Thirtysomething has been described as a cultural touchstone; a cautionary tale about marriage; a saga about communication issues between the sexes and a keen a barometer measuring the national mood.
And yet there are those who tuned in to watch the same seven people struggle through their day to day crisis’s and all they saw were these seven grown-ups who did nothing but constantly whine. And that is also true.
But thirtysomething was a show about people striving to be a little better and to have an identity separate from the ones their parents saw for them.
The women, Hope, Nancy, Ellen and Melissa were dealing with the changing role of women in society. They were multidimensional in their approach to life and their desire was not to become merely an appendage of a man, a ruthless career woman or even just stereotypically dissatisfied.
Their male counterparts were also in a state of flux. They were dealing with marriage, family life, fatherhood, sexuality, and friendship. And these roles were built not only on work and play, but on political values, inner doubts and soul searching.
Work was dealt with in ways that television series have rarely attempted. Michael and Elliot owned their own advertising agency and they often found themselves walking a balancing beam between the economic necessities of the business and the moral compromises they had to make for it. Elliot’s sense of creativity clashed with Michael’s sense of social responsibility.

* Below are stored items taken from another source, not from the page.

(** C26. Rendezvous: two processes that run one after the other and meet on a
    channel nobody waits on exchange the message whichever comes first.  The
    first waits, the second finishes and goes on running, the receiver's memory
    holds the sender's words, the channel is as before and the first process is
    at the end of the run queue. *)
Theorem rendezvous (p q : positive) (rq : list positive) (c : positive) (ch : Channel) (s d : Z) (v : vm) :
  inv v -> runq v = p :: q :: rq -> chans v !! c = Some ch -> idle ch ->
  let ws := load_words (mem v) s (words ch) in
  (exists v1 v2, isend (HC c) s v = Ret Blocked v1 /\ irecv (HC c) d v1 = Ret Finished v2 /\
     arrives v v2 p q rq d ws) /\
  (exists v1 v2, irecv (HC c) d v = Ret Blocked v1 /\ isend (HC c) s v1 = Ret Finished v2 /\
     arrives v v2 p q rq d ws).
Proof.
  intros I Eq E Hidle ws. destruct (idle_queues ch Hidle) as (Hs & Hr & Hsa & Hra & Hsq).
  destruct Hidle as [Hcs Hcr]. destruct (running v I) as (p' & rq' & pr & Eq' & Ep); [by rewrite Eq |].
  rewrite Eq in Eq'. injection Eq' as <- <-. split.
  - destruct (isend_block p pr (q :: rq) c ch s v I Eq Ep E Hcs) as [Hrun I1].
    set (v1 := sleeps p _ c _ (q :: rq) v) in *. exists v1.
    assert (chans v1 !! c = Some (set_send [p] ch)) as E1 by (cbn; by rewrite Hs, lookup_insert_eq).
    assert (take_send c (set_send [p] ch) v1 = Some (p, upd_chan c (set_send [] (set_send [p] ch)) v1)) as Ht
      by (unfold take_send; cbn; by rewrite Hsa).
    destruct (irecv_ready c _ d v1 I1 E1) as (q' & v2 & s' & pr' & Ht' & (_ & Ep' & Hp') & Hrun2);
      [by rewrite Ht |].
    rewrite Ht in Ht'. injection Ht' as <- <-. cbn in Ep'. rewrite lookup_insert_eq in Ep'. injection Ep' as <-.
    cbn in Hp'. injection Hp' as <-.
    eexists. split; [done |]. split; [exact Hrun2 |]. split; [done |]. split; [done |]. split.
    + cbn. rewrite !insert_insert_eq, insert_id; [done |]. rewrite E. f_equal. destruct ch. by simplify_eq/=.
    + cbn. rewrite lookup_insert_eq. by eexists.
  - destruct (irecv_block p pr (q :: rq) c ch d v I Eq Ep E Hcr) as [Hrun I1].
    set (v1 := sleeps p _ c _ (q :: rq) v) in *. exists v1.
    assert (chans v1 !! c = Some (set_recv [p] ch)) as E1 by (cbn; by rewrite Hr, lookup_insert_eq).
    destruct (isend_ready c _ s v1 I1 E1) as (q' & v2 & d' & pr' & Ht' & (_ & Ep' & Hp') & Hrun2);
      [done |].
    assert (take_recv c (set_recv [p] ch) v1 = Some (p, upd_chan c (set_recv [] (set_recv [p] ch)) v1)) as Ht
      by (unfold take_recv; cbn; by rewrite Hra).
    rewrite Ht in Ht'. injection Ht' as <- <-. cbn in Ep'. rewrite lookup_insert_eq in Ep'. injection Ep' as <-.
    cbn in Hp'. injection Hp' as <-.
    eexists. split; [done |]. split; [exact Hrun2 |]. split; [done |]. split; [done |]. split.
    + cbn. rewrite !insert_insert_eq, insert_id; [done |]. rewrite E. f_equal. destruct ch. by simplify_eq/=.
    + cbn. rewrite lookup_insert_eq. by eexists.
Qed.
End Functional.

(** C9. Safety of the machine: whatever sequence of sends, receives, kernel
    sends, alts, kills, frees of channels and ends of quanta is run, with
    operands of their types, from a state that satisfies the invariant, the
    invariant holds again after every step and no operation ever follows a
    pointer to nothing. *)
Theorem vm_invariant (v v' : vm) : inv v -> rtc step v v' ->
  inv v' /\ forall o, valid o v' -> exec o v' <> Fault.
Proof.
  intros I Hs. assert (inv v') as I'.
  { induction Hs as [v | v1 v2 v3 Hs _ IH]; [done |]. by apply IH, (step_inv v1). }
  split; [done |]. intros o Hv Hf. pose proof (sound_exec o v' I' Hv) as Hx. by rewrite Hf in Hx.
Qed.

(** *** Alt *)

(** What [alt] and [nbalt] promise: wait, or say that nothing is ready, or
    perform one ready communication. *)
Definition alt_spec (block : bool) (p a : positive) (rq : list positive) (pr : Prog) (al : Alt) (d : Z)
    (v : vm) : result outcome :=
  let gs := guards v al in
  let x := next_xrand (xrand v) in
  if decide (gs = []) then
    if block then Ret Blocked (parks p a rq pr al d v)
    else Ret Finished (set_mem (<[d := zlen (a_send al) + zlen (a_recv al)]> (mem v)) v)
  else match gs !! Z.to_nat (Z.rem x (zlen gs)) with
       | Some g => perform d g (set_xrand x v)
       | None => Fault
       end.

(** C12. Alternation refines its specification: with the marking, counting,
    communication and unmarking passes, [xecalt] does exactly what [alt_spec]
    says when the alt is in order, and otherwise raises an exception and leaves
    the machine as it was. *)
Theorem alt_refines (block : bool) (p a : positive) (rq : list positive) (pr : Prog) (al : Alt) (d : Z) (v : vm) :
  inv v -> runq v = p :: rq -> progs v !! p = Some pr -> alts v !! a = Some al ->
  if decide (alt_ok v al) then xecalt block (Some a) d v = alt_spec block p a rq pr al d v
  else exists e, xecalt block (Some a) d v = Raise e v.
Proof.
  intros I Eq Ep Ea. case_decide as Hok; [| by eapply run_xecalt_error].
  unfold alt_spec. cbv zeta. case_decide as Hg.
  - destruct block; [by apply (xecalt_block p a rq pr al d v) | by apply (xecalt_noblock p a rq pr al d v)].
  - destruct (xecalt_choice p a rq pr al d v I Eq Ep Ea Hok block Hg) as (g & v' & -> & Hrun & _ & _ & ->). done.
Qed.

(** What a process in an alt gets: the index of its entry, in an array the
    index of the channel in front of the message, and the message. *)
Definition alt_message (sl : slot) (pr : Prog) (s : Z) (n : nat) (m : gmap Z Z) : gmap Z Z :=
  let m := set_slot sl pr m in
  store_words m (sl_ptr sl) (load_words m s n).

(** A send to a channel on which a process waits in an alt: the process is
    told which entry it was and gets the message there, none of its channels is
    marked by it any more, and it is at the end of the run queue. *)
Theorem alt_wakeup (c : positive) (ch : Channel) (q : positive) (pr : Prog) (al : Alt) (sl : slot) (s : Z) (v : vm) :
  inv v -> chans v !! c = Some ch -> recvalt ch = Some q -> parked v q pr al ->
  find_recv (carrays v) (a_recv al) c (zlen (a_send al)) = Some sl ->
  exists v', isend (HC c) s v = Ret Finished v' /\
    mem v' = alt_message sl pr s (words ch) (mem v) /\ runq v' = runq v ++ [q] /\
    (forall c' ch', chans v' !! c' = Some ch' -> sendalt ch' <> Some q /\ recvalt ch' <> Some q).
Proof.
  intros I E Hra Hpk Hsl. pose proof Hpk as (Ep & _ & a & Ea & Eal).
  destruct (isend_ready c ch s v I E) as (q' & v1 & d & pr' & Ht & (_ & Ep' & Hp') & Hrun).
  { unfold can_send. rewrite Hra, (bool_decide_eq_true_2 (is_Some _)) by eauto. apply orb_true_r. }
  unfold take_recv in Ht. rewrite Hra, Ep in Ht. cbn in Ht. rewrite Ea in Ht. cbn in Ht. rewrite Eal in Ht. cbn in Ht.
  rewrite Hsl in Ht. injection Ht as <- <-. unfold deliver in Ep', Hrun. cbn in Ep', Hrun. rewrite Ep in Ep', Hrun.
  cbn in Ep'. rewrite lookup_insert_eq in Ep'. injection Ep' as <-. cbn in Hp'. injection Hp' as <-.
  eexists. split; [exact Hrun |]. split; [done |]. split; [done |].
  intros c' ch' Hc'. change (chans (unmark q v) !! c' = Some ch') in Hc'.
  apply lookup_unmark in Hc' as (ch0 & _ & ->). destruct (unmark_facts q ch0) as (_ & _ & _ & _ & H1 & H2).
  split; [intros Hx%H1 | intros Hx%H2]; by destruct Hx.
Qed.

(** *** The queue of kernel sends *)

Definition queueable (lim : Z) (ch : Channel) : bool := negb ((0 <=? lim) && (lim <=? zlen (sendq ch))).

(** Kernel sends queue, in order and within the limit: on a channel where
    nobody waits, [csendq] refuses without changing anything exactly when
    [lim] messages are queued, and otherwise adds the message; after any such
    send a receive finishes at once with the oldest message. *)
Theorem csendq_fifo (c : positive) (ch : Channel) (ip lim d : Z) (v : vm) :
  inv v -> chans v !! c = Some ch -> can_send ch = false -> send ch = [] -> sendalt ch = None ->
  let ws := load_words (mem v) ip (words ch) in
  if queueable lim ch then
    exists v1, csendq (HC c) ip lim v = Ret true v1 /\ v1 = upd_chan c (set_sendq (sendq ch ++ [ws]) ch) v /\
      (0 <= lim -> zlen (sendq ch ++ [ws]) <= lim) /\
      irecv (HC c) d v1 = Ret Finished (set_mem (store_words (mem v) d (hd ws (sendq ch)))
        (upd_chan c (set_sendq (tail (sendq ch ++ [ws])) ch) v))
  else csendq (HC c) ip lim v = Ret false v.
Proof.
  intros I E Hcs Hs Ha ws. unfold csendq. rewrite (run_channel _ ch), Hcs by done. cbn [negb].
  unfold queueable. destruct (_ && _) eqn:Hb; cbn [negb]; [done |].
  rewrite run_loads, (run_mod_chan _ ch) by done.
  exists (upd_chan c (set_sendq (sendq ch ++ [ws]) ch) v). split; [done |]. split; [done |]. split.
  - intros Hl. rewrite length_app. simpl. apply andb_false_iff in Hb. lia.
  - set (ch1 := set_sendq (sendq ch ++ [ws]) ch).
    assert (inv (upd_chan c ch1 v)) as I1 by (by apply inv_sendq).
    destruct (irecv_queued c ch1 (hd ws (sendq ch)) (tail (sendq ch ++ [ws])) d (upd_chan c ch1 v)) as [Hrun _];
      try done; [apply lookup_insert_eq | cbn; by destruct (sendq ch) |].
    rewrite Hrun. f_equal. unfold upd_chan, set_mem, set_chans. cbn. by rewrite insert_insert_eq.
Qed.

If this all sounds like each week was a moral value lesson, it may have been but you would be hard pressed to find it. When this show was funny, it was incredibly funny. And it found humor every week in all the day to day struggles of these flawed, incredibly likable people. When it was sad, people cried. And when a character got mad, the audience worried.

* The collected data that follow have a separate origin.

Lemma wp_addstring p1 p2 s1 s2 append (Q : option positive -> vm -> Prop) (E : exn -> vm -> Prop) v :
  strs v !! p1 = Some s1 -> strs v !! p2 = Some s2 -> ok s1 -> ok s2 ->
  (append = true -> ref s1 <= 1 -> p1 <> p2) ->
  (append = true -> ref s1 <= 1 -> forall s', ok s' -> ref s' = ref s1 -> text s' = text s1 ++ text s2 ->
     Q (Some p1) (upd p1 s' v)) ->
  made (text s1 ++ text s2) v (fun ns => Q (Some ns)) -> E exHeap v ->
  wp (addstring (Some p1) (Some p2) append) Q E v.
Proof.
  intros H1 H2 Ho1 Ho2 Hne HQ Hmade HE.
  pose proof (text_length s1 Ho1) as Hl1. pose proof (text_length s2 Ho2) as Hl2.
  pose proof (whole s1 Ho1) as Hw1. pose proof (whole s2 Ho2) as Hw2.
  pose proof (text_runes s1 Ho1) as Hr1. pose proof (text_runes s2 Ho2) as Hr2.
  assert (Forall (fun c => is_rune c) (text s1 ++ text s2)) as Hr12 by (by apply Forall_app).
  unfold addstring. apply mwp_bind, (wp_str _ _ s1); [done |]. cbv zeta.
  set (ap := if 1 <? ref s1 then false else append).
  assert (ap = true -> append = true /\ ref s1 <= 1) as Hap by (unfold ap; destruct (Z.ltb_spec 1 (ref s1)); done).
  apply mwp_bind, (wp_str _ _ s2); [done |].
  destruct (Z.ltb_spec (len s1) 0) as [Hneg1 | Hpos1].
  - set (l1 := - len s1).
    assert ((if len s2 <? 0 then l1 - len s2 else l1 + len s2) = l1 + Z.abs (len s2)) as ->
      by (destruct (Z.ltb_spec (len s2) 0); lia).
    set (l := l1 + Z.abs (len s2)).
    assert (0 <= l / 4) by (apply Z.div_pos; lia).
    apply mwp_bind. destruct (ap && (l <=? max s1)) eqn:Hb.
    + apply andb_true_iff in Hb as [Hb1 Hb2%Z.leb_le]. destruct (Hap Hb1) as [Happ Hrf].
      pose proof (ok_max_runes s1 Ho1 Hneg1) as [Hm1 Hm2]. pose proof (as_runes_length s1 Ho1) as Har.
      pose proof (text_as_runes s1 Ho1 ltac:(lia)) as Htx.
      apply mwp_ret. eapply (wp_add_runes p1 s1 p2 s2 l1 l); try done; [auto | lia | lia |]. apply mwp_ret.
      assert (l <= cap s1 / 2) by (apply Z.div_le_lower_bound; lia).
      assert (take (Z.to_nat l) (splice (as_runes s1) l1 (text s2)) = text s1 ++ text s2) as Ht.
      { rewrite take_splice_end; [| lia | lia | lia]. by rewrite Htx. }
      destruct (ok_runes s1 (max s1) l (splice (as_runes s1) l1 (text s2))) as [Ho' Ht']; try done; try lia.
      * rewrite length_splice; lia.
      * by rewrite Ht.
      * rewrite Ht in Ht'. exact (HQ Happ Hrf _ Ho' eq_refl Ht').
    + apply mwp_bind, wp_newstring; [destruct ap; lia | | done]. intros n ns Hnb Hmax Hns.
      assert (2 * l <= n) as Hn by (destruct ap; lia).
      apply mwp_bind. eapply wp_mod_str; [apply lookup_upd |]. rewrite upd_upd.
      apply mwp_bind, (wp_get_runes _ _ s1); [by apply lookup_upd_new | done | lia | lia | right; lia |].
      replace (slice (text s1) 0 l1) with (text s1) by (rewrite <- Hw1 at 1; f_equal; lia).
      apply mwp_bind. eapply wp_put_runes; [apply lookup_upd | lia | cbn; lia |]. rewrite upd_upd, map_u16_id by done.
      apply mwp_ret.
      eapply (wp_add_runes ns _ p2 s2 l1 l); [apply lookup_upd | congruence | by apply lookup_upd_new | done | lia | cbn; lia |].
      rewrite upd_upd. apply mwp_ret. destruct (halved n) as [Hh1 Hh2]; [lia |].
      assert (l <= n / 2) by (apply Z.div_le_lower_bound; lia).
      destruct (broad_ok l (n / 2) (n + 4) (text s1 ++ text s2)) as [Hok Ht]; [rewrite length_app; lia | done | lia | done | done |].
      unfold broad in Hok, Ht.
      assert (l <= (n + 4) / 2) by (apply Z.div_le_lower_bound; lia).
      rewrite <- splice_splice in Hok, Ht by lia. replace (zlen (text s1)) with l1 in Hok, Ht by lia.
      exact (Hmade ns _ Hns Hok Ht eq_refl).
  - destruct (Z.ltb_spec (len s2) 0) as [Hneg2 | Hpos2].
    + set (l := len s1 + - len s2). assert (0 <= l / 4) by (apply Z.div_pos; lia).
      apply mwp_bind, wp_newstring; [destruct ap; lia | | done]. intros n ns Hnb Hmax Hns.
      assert (2 * l <= n) as Hn by (destruct ap; lia).
      apply mwp_bind. eapply wp_mod_str; [apply lookup_upd |]. rewrite upd_upd.
      apply mwp_bind. eapply wp_mod_str; [apply lookup_upd |]. rewrite upd_upd.
      apply mwp_bind. eapply (wp_cvtup _ _ _ _ s1); [apply lookup_upd | by apply lookup_upd_new | done | done | done | cbn; lia |].
      rewrite upd_upd.
      apply mwp_bind, (wp_get_runes _ _ s2); [by apply lookup_upd_new | done | lia | lia | right; lia |].
      replace (slice (text s2) 0 (- len s2)) with (text s2) by (rewrite <- Hw2 at 1; f_equal; lia).
      apply mwp_bind. eapply wp_put_runes; [apply lookup_upd | lia | cbn; lia |]. rewrite upd_upd, map_u16_id by done.
      apply mwp_ret. destruct (halved n) as [Hh1 Hh2]; [lia |].
      assert (l <= n / 2) by (apply Z.div_le_lower_bound; lia).
      destruct (broad_ok l (n / 2) (n + 4) (text s1 ++ text s2)) as [Hok Ht]; [rewrite length_app; lia | done | lia | done | done |].
      unfold broad in Hok, Ht.
      assert (l <= (n + 4) / 2) by (apply Z.div_le_lower_bound; lia).
      rewrite <- splice_splice in Hok, Ht by lia. replace (zlen (text s1)) with (len s1) in Hok, Ht by lia.
      exact (Hmade ns _ Hns Hok Ht eq_refl).
    + set (l := len s1 + len s2). assert (0 <= l / 4) by (apply Z.div_pos; lia).
      assert (Forall (fun c => is_ascii c) (text s1 ++ text s2)) as Ha by (apply Forall_app; split; by apply text_ascii).
      assert (forall ns sn w, strs w !! ns = Some sn -> ns <> p2 -> strs w !! p2 = Some s2 -> l <= cap sn ->
        Q (Some ns) (upd ns (MkString (ref sn) l (max sn) (cap sn) (Bytes (splice (as_ascii sn) (len s1) (text s2)))) w) ->
        wp (mod_str ns (set_len l);; s2 ← str p2; xs ← get_ascii p2 0 (len s2); put_ascii ns (len s1) xs;; mret (Some ns)) Q E w) as Htail.
      { intros ns sn w Hsn Hnp Hw Hcap Hq. apply mwp_bind. eapply wp_mod_str; [done |].
        assert (strs (upd ns (set_len l sn) w) !! p2 = Some s2) as H2' by (rewrite lookup_upd_ne; done).
        apply mwp_bind, (wp_str _ _ s2); [done |].
        apply mwp_bind, (wp_get_ascii _ _ s2); [done | done | lia | lia | right; lia |].
        replace (slice (text s2) 0 (len s2)) with (text s2) by (rewrite <- Hw2 at 1; f_equal; lia).
        apply mwp_bind. eapply wp_put_ascii; [apply lookup_upd | lia | cbn; lia |].
        rewrite upd_upd, map_u8_id by (by apply text_ascii). apply mwp_ret. exact Hq. }
      apply mwp_bind. destruct (ap && (l <=? max s1)) eqn:Hb.
      * apply andb_true_iff in Hb as [Hb1 Hb2%Z.leb_le]. destruct (Hap Hb1) as [Happ Hrf].
        pose proof (ok_max s1 Ho1) as (Hm0 & Hm1 & Hm2). pose proof (as_ascii_length s1 Ho1) as Har.
        pose proof (text_as_ascii s1 Ho1 ltac:(lia)) as Htx.
        apply mwp_ret. apply (Htail p1 s1); [done | auto | done | lia |].
        assert (take (Z.to_nat l) (splice (as_ascii s1) (len s1) (text s2)) = text s1 ++ text s2) as Ht.
        { rewrite take_splice_end; [| lia | lia | lia]. by rewrite Htx. }
        destruct (ok_bytes s1 l (splice (as_ascii s1) (len s1) (text s2))) as [Ho' Ht']; try done; try lia.
        -- rewrite length_splice; lia.
        -- by rewrite Ht.
        -- rewrite Ht in Ht'. exact (HQ Happ Hrf _ Ho' eq_refl Ht').
      * apply mwp_bind, wp_newstring; [destruct ap; lia | | done]. intros n ns Hnb Hmax Hns.
        assert (l <= n) as Hn by (destruct ap; lia).
        apply mwp_bind, (wp_get_ascii _ _ s1); [by apply lookup_upd_new | done | lia | lia | right; lia |].
        replace (slice (text s1) 0 (len s1)) with (text s1) by (rewrite <- Hw1 at 1; f_equal; lia).
        apply mwp_bind. eapply wp_put_ascii; [apply lookup_upd | lia | cbn; lia |].
        rewrite upd_upd, map_u8_id by (by apply text_ascii). apply mwp_ret.
        eapply Htail; [apply lookup_upd | congruence | by apply lookup_upd_new | cbn; lia |]. rewrite upd_upd.
        destruct (narrow_ok l n (text s1 ++ text s2)) as [Hok Ht]; [rewrite length_app; lia | done | done | done |].
        unfold narrow in Hok, Ht. rewrite <- splice_splice in Hok, Ht by lia.
        replace (zlen (text s1)) with (len s1) in Hok, Ht by lia.
        exact (Hmade ns _ Hns Hok Ht eq_refl).
Qed.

And never, never was a story line tied up with a bow at the end of the hour. Life goes on and so did theirs. Week after week you could tune in to the continuing adventures of these very human characters as they struggled through their days just like us and at the end of the hour you could somehow feel that maybe you didn’t get it so wrong that week. After all if these people couldn’t get it right and they could still survive and laugh, we could to.